Alfonso Madrid sat in the hospital room, reading Psalm 23 aloud in Spanish.
"Even though I walk through the valley of the shadow of death ..."
His 22-year-old son lay on the bed.
"... I will fear no evil ..."
Irvin had been in a coma for 17 months. But Alfonso believed.
He believed his son would get better, would walk again, talk again, play soccer again.
"... For you are with me ..."
The father took his son's listless hand and placed it between the pages of the Bible, touching the verses.
He had been reading that psalm to Irvin for more than a year.
Alfonso and Irvin spent most of their evenings together in that hospital room, 2,000 miles from the homeland they had left in search of a better life.

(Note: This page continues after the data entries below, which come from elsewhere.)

Lemma find_sum_render asset entries :
  Forall (λ p, word p.1 = true ∧ word p.2 = true) entries →
  find_sum asset (map render_sum entries) =
    (λ p, ToLower p.1) <$> head (filter (λ p, Base (trim_prefix "./" p.2) = asset) entries).
Proof.
  induction 1 as [|p l [Hd Hq] _ IH]; [done|]. simpl. unfold sum_line at 1. rewrite Fields_render_sum by done.
  rewrite filter_cons. case_decide; [done|]. exact IH.
Qed.

Definition render_sums (entries : list (string * string)) : string :=
  String.concat "" (map (λ p, render_sum p +:+ String newline "") entries).

Lemma split_render_sums entries :
  Forall (λ p, word p.1 = true ∧ word p.2 = true) entries →
  split_on newline (render_sums entries) = (map render_sum entries ++ [""])%list.
Proof.
  unfold render_sums. induction 1 as [|p l [Hd Hq] _ IH]; [done|].
  assert (no_byte newline (render_sum p)) as Hn.
  { unfold word in *. apply andb_true_iff in Hd as [_ Hd], Hq as [_ Hq]. unfold render_sum. apply no_byte_app.
    split; [by apply no_space_byte|]. apply no_byte_app. split; [by_decide|by apply no_space_byte]. }
  assert (String.concat "" (map (λ p, render_sum p +:+ String newline "") (p :: l)) =
    render_sum p +:+ String newline (String.concat "" (map (λ p, render_sum p +:+ String newline "") l))) as ->.
  { simpl. destruct l; simpl; [done|]. by rewrite str_app_assoc. }
  rewrite split_on_app by done. by rewrite IH.
Qed.

(** Reading a checksum file back gives the digest that was written for the
    asset, in lower case: the first line whose file has exactly that base name, so
    that the digest of [k3s-arm64] is never taken for the one of [k3s]; with no
    such line it is an error. *)
Theorem parseSHA256_render asset entries :
  Forall (λ p, word p.1 = true ∧ word p.2 = true) entries →
  parseSHA256 (render_sums entries) asset =
    match filter (λ p, Base (trim_prefix "./" p.2) = asset) entries with
    | p :: _ => Ok (ToLower p.1)
    | [] => Err (ErrNoChecksum asset)
    end.
Proof.
  intros Hl. unfold parseSHA256. rewrite split_render_sums by done.
  assert (∀ ls, find_sum asset (ls ++ [""])%list = find_sum asset ls) as ->.
  { induction ls as [|x ls IH]; [done|]. simpl. by rewrite IH. }
  rewrite find_sum_render by done. by destruct (filter _ entries).
Qed.

(** ** The swap is atomic *)

Lemma write_states_elem tmp data n files st :
  st ∈ write_states tmp data n files → ∃ k, st = <[tmp := (str_take k data, false)]> files.
Proof. unfold write_states. intros (k & -> & _)%list_elem_of_fmap. by exists k. Qed.

Section install.
Context (e : io) (data dest : string) (files : fs).
Context (Htmp : ∀ tmp, io_temp e = Some tmp → tmp ≠ dest).

(** Another file than the binary and the temporary one. *)
Definition bystander (p : string) : Prop := p ≠ dest ∧ ∀ tmp, io_temp e = Some tmp → p ≠ tmp.

(** A state in which the binary is still the old one and nothing else has changed. *)
Definition before_swap (st : fs) : Prop := st !! dest = files !! dest ∧ ∀ p, bystander p → st !! p = files !! p.

Lemma before_swap_insert tmp f : io_temp e = Some tmp → before_swap (<[tmp := f]> files).
Proof.
  intros Ht. split; [rewrite lookup_insert_ne; [done|by apply Htmp]|].
  intros p [_ Hp]. rewrite lookup_insert_ne; [done|]. intros ->. by apply (Hp p).
Qed.

Lemma before_swap_delete tmp f : io_temp e = Some tmp → before_swap (delete tmp (<[tmp := f]> files)).
Proof.
  intros Ht. destruct (before_swap_insert tmp f Ht) as [Hd Hp]. split.
  - rewrite lookup_delete_ne; [done|by apply Htmp].
  - intros p Hb. rewrite lookup_delete_ne; [by apply Hp|]. intros ->. destruct Hb as [_ Hb]. by apply (Hb p).
Qed.

Lemma before_swap_writes tmp n st : io_temp e = Some tmp → st ∈ write_states tmp data n files → before_swap st.
Proof. intros Ht (k & ->)%write_states_elem. by apply before_swap_insert. Qed.

Lemma installBinary_states :
  match installBinary e data dest files with
  | (Err _, states) => ∀ st, st ∈ states → before_swap st
  | (Ok _, states) => ∃ pre, states = (pre ++ [<[dest := (data, true)]> files])%list ∧ ∀ st, st ∈ pre → before_swap st
  end.
Proof.
  unfold installBinary. destruct (io_temp e) as [tmp|] eqn:Ht in |- *; [|intros st Hst; by apply elem_of_nil in Hst].
  assert (∀ l f, (∀ st, st ∈ l → before_swap st) →
    ∀ st, st ∈ (if io_remove e then (l ++ [delete tmp (<[tmp := f]> files)])%list else l) → before_swap st) as Hrm.
  { intros l f Hl st. destruct (io_remove e); [|by apply Hl]. rewrite elem_of_app, list_elem_of_singleton.
    intros [?| ->]; [by apply Hl|by apply before_swap_delete]. }
  destruct (io_write e) as [n|]; [apply Hrm; intros; by eapply before_swap_writes|].
  destruct (negb (io_close e)); [apply Hrm; intros; by eapply before_swap_writes|].
  destruct (negb (io_chmod e)); [apply Hrm; intros; by eapply before_swap_writes|].
  assert (∀ st, st ∈ (write_states tmp data (String.length data) files ++ [<[tmp := (data, true)]> files])%list → before_swap st)
    as Hpre.
  { intros st. rewrite elem_of_app, list_elem_of_singleton. intros [?| ->]; [by eapply before_swap_writes|].
    by apply before_swap_insert. }
  destruct (negb (io_rename e)); [by apply Hrm|]. eexists. split; [|exact Hpre]. by rewrite <- app_assoc.
Qed.
End install.

Section run.
Context (sha256 : string → string) (fetch : string → option string).

(** The bytes that were published for a version and an architecture, with a digest
    that is theirs. *)
Definition published (version arch baseURL bin : string) : Prop :=
  ∃ asset sums, k3sAssetName arch = Ok asset ∧ fetch (release baseURL version +:+ checksumAssetName arch) = Some sums ∧
    parseSHA256 sums asset = Ok (sha256 bin) ∧ fetch (release baseURL version +:+ asset) = Some bin.

(** What may be fetched. *)
Definition release_url (version baseURL u : string) : Prop :=
  versionRe version = true ∧ no_byte slash version ∧
  ∃ file, no_byte slash file ∧ u = trim_right slash baseURL +:+ "/" +:+ version +:+ "/" +:+ file.

Lemma release_urls version arch baseURL asset :
  versionRe version = true → k3sAssetName arch = Ok asset →
  release_url version baseURL (release baseURL version +:+ checksumAssetName arch) ∧
  release_url version baseURL (release baseURL version +:+ asset).
Proof.
  intros Hv Ha. pose proof (versionRe_no_byte slash version eq_refl ltac:(by_decide) Hv) as Hslash.
  assert (∀ f, no_byte slash f → release_url version baseURL (release baseURL version +:+ f)) as Hf.
  { intros f Hf. split_and!; [done..|]. exists f. split; [done|]. unfold release. by rewrite !str_app_assoc. }
  split; apply Hf.
  - unfold checksumAssetName. repeat case_decide; by_decide.
  - unfold k3sAssetName in Ha. repeat case_decide; simplify_eq; by_decide.
Qed.

(** k3s is restarted only after the swap, and the answer is the restart's. *)
Lemma runUpgrade_swapped e restart_ok version arch dest baseURL files :
  (∀ tmp, io_temp e = Some tmp → tmp ≠ dest) →
  up_restarts (runUpgrade sha256 fetch e restart_ok version arch dest baseURL files) ≠ 0 →
  ∃ bin, published version arch baseURL bin ∧
    last (up_states (runUpgrade sha256 fetch e restart_ok version arch dest baseURL files)) =
      Some (<[dest := (bin, true)]> files) ∧
    is_ok (up_result (runUpgrade sha256 fetch e restart_ok version arch dest baseURL files)) = restart_ok.
Proof.
  intros Htmp. unfold runUpgrade. destruct (negb (versionRe version)); [done|].
  destruct (k3sAssetName arch) as [asset|] eqn:Ha; [|done]. destruct (fetch _) as [sums|] eqn:Hs; [|done].
  destruct (parseSHA256 sums asset) as [expected|] eqn:Hp; [|done]. destruct (fetch (_ +:+ asset)) as [bin|] eqn:Hb; [|done].
  destruct (decide (sha256 bin ≠ expected)) as [|Hd]; [done|]. apply dec_stable in Hd as <-.
  pose proof (installBinary_states e bin dest files Htmp) as Hst.
  destruct (installBinary e bin dest files) as [[[]|er] states]; [|done]. intros _. simpl.
  destruct Hst as (pre & -> & _). exists bin. rewrite last_snoc. split_and!; [by exists asset, sums|done|by destruct restart_ok].
Qed.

Many times Alfonso wouldn't arrive until 10 or 11 at night. He had to work late sometimes on his job in Lincoln, laying carpet. He would drive to the Nebraska Medical Center in Omaha, get a wristband from nurses for an after-hours visit, then ride the elevator to the eighth floor of the adult intensive care unit.
After making sure his son was clean and comfortable, Alfonso would sit in a chair in the darkened room and pray.

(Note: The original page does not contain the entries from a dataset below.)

(* ===== verification/Upgrade.v ===== *)
(** The actions of a cluster, and its rolling upgrade:
    src/internal/controller/providers/k3s/cluster_upgrade.go, cluster_upgrade_wire.go,
    cluster_upgrade_agent.go, cluster_node_ops.go, the actions of provider.go, and
    what an agent reports of its node (src/pkg/k3s/agent/info.go).

    Every call of a node is kept in a log, in order. The rolling upgrade is proved
    against the interface [nodeUpgrader]; the agent's upgrader implements it, and
    the agents are those of NodeAgent. *)
From S2P Require Import Prelude GoStrings GoValue Registry ClusterPlan ClusterDiff ClusterConverge NodeOps NodeAgent.
From Stdlib Require Import Ascii.

(** ** The orchestration *)

Definition roleServer : string := "server".
Definition roleAgent : string := "agent".

Record upgradeNode : Type := MkUpgradeNode { un_Name : string; un_Role : string; un_Version : string }.

(** [nodeUpgrader] *)
Class nodeUpgrader (W : Type) : Type := {
  Upgrade : upgradeNode → string → W → result string unit * W;
  Health : upgradeNode → W → result string string * W;
}.

(** [upgradeOrder] *)
Definition upgradeOrder (nodes : list upgradeNode) : list upgradeNode :=
  filter (λ n, un_Role n = roleServer) nodes ++ filter (λ n, un_Role n ≠ roleServer) nodes.

Record UpgradeResult : Type := MkUpgradeResult { ur_Target : string; Upgraded : list string; Skipped : list string }.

He took breaks to massage and move Irvin's muscles, something his cousin — a doctor back in Honduras — recommended.
The Omaha doctors treating Irvin had long regarded his condition as unrecoverable. Unresponsive. Unable to breathe without a ventilator.
His case baffled his doctors in some ways.
But by late June they made a unanimous decision: It was best to take Irvin Madrid off life support.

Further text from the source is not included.